[Opening AVAILABLE RECORDS section]

(** * KEF wireless speakers: the media-player entity of
      [custom_components/kef/media_player.py]

    The entity [KefMediaPlayer] caches four attributes of a speaker
    ([_state], [_muted], [_source], [_volume]) and talks to the device
    through an [AsyncKefSpeaker].  The class [AsyncKefSpeaker] and the table
    [INPUT_SOURCES] live in [custom_components/kef/async_kef_api.py], which
    is not among the sources at hand: the methods of the speaker are taken
    as an interface ([AsyncKefApi]) and the theorems hold for every
    implementation of it.

    Python's coroutines are embedded as computations in a state-and-exception
    monad: a method reads and writes [self], the world behind the speaker and
    a log of the speaker calls made so far; an exception leaves the state as
    it was when it was raised.  Each method is run on its own, without other
    tasks scheduled at its [await]s. *)

From Stdlib Require Import PrimFloat Ascii.
From stdpp Require Import gmap strings list fin_maps pretty.

Set Warnings "-inexact-float".

(** ** Python values and exceptions *)

(** Exceptions, by their place in Python's hierarchy: [except Exception]
    catches the first two kinds and lets the third through. *)
Inductive exn : Type :=
| ValueError (msg : string)
    (* the built-in [ValueError] *)
| ExceptionSubclass (cls msg : string)
    (* any other class deriving from [Exception]: ConnectionRefusedError,
       asyncio.TimeoutError, ... *)
| BaseExceptionOnly (cls msg : string).
    (* a class deriving from [BaseException] and not from [Exception]:
       KeyboardInterrupt, SystemExit, GeneratorExit, and from Python 3.8 on
       asyncio.CancelledError *)

(** [isinstance(e, Exception)] *)
Definition isinstance_Exception (e : exn) : bool :=
  match e with
  | ValueError _ | ExceptionSubclass _ _ => true
  | BaseExceptionOnly _ _ => false
  end.

(** What a call does: it returns a value or raises. *)
Inductive outcome (A : Type) : Type :=
| Returns (a : A)
| Raises (e : exn).
Arguments Returns {A} a.
Arguments Raises {A} e.

(** [homeassistant.const] *)
Definition STATE_ON : string := "on".
Definition STATE_OFF : string := "off".

(** Python's [min(a, b)] on two floats: the first argument unless the second
    is strictly smaller. *)
Definition py_min (a b : float) : float :=
  if (b <? a)%float then b else a.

[Closing AVAILABLE RECORDS section]

=== TASK DIRECTIONS ===
Starting at the line that contains "(** [homeassistant.const] *)", write out every line through the end of the entries, exactly and with nothing added.

=== FINISHED TASK ===
(** [homeassistant.const] *)
Definition STATE_ON : string := "on".
Definition STATE_OFF : string := "off".

(** Python's [min(a, b)] on two floats: the first argument unless the second
    is strictly smaller. *)
Definition py_min (a b : float) : float :=
  if (b <? a)%float then b else a.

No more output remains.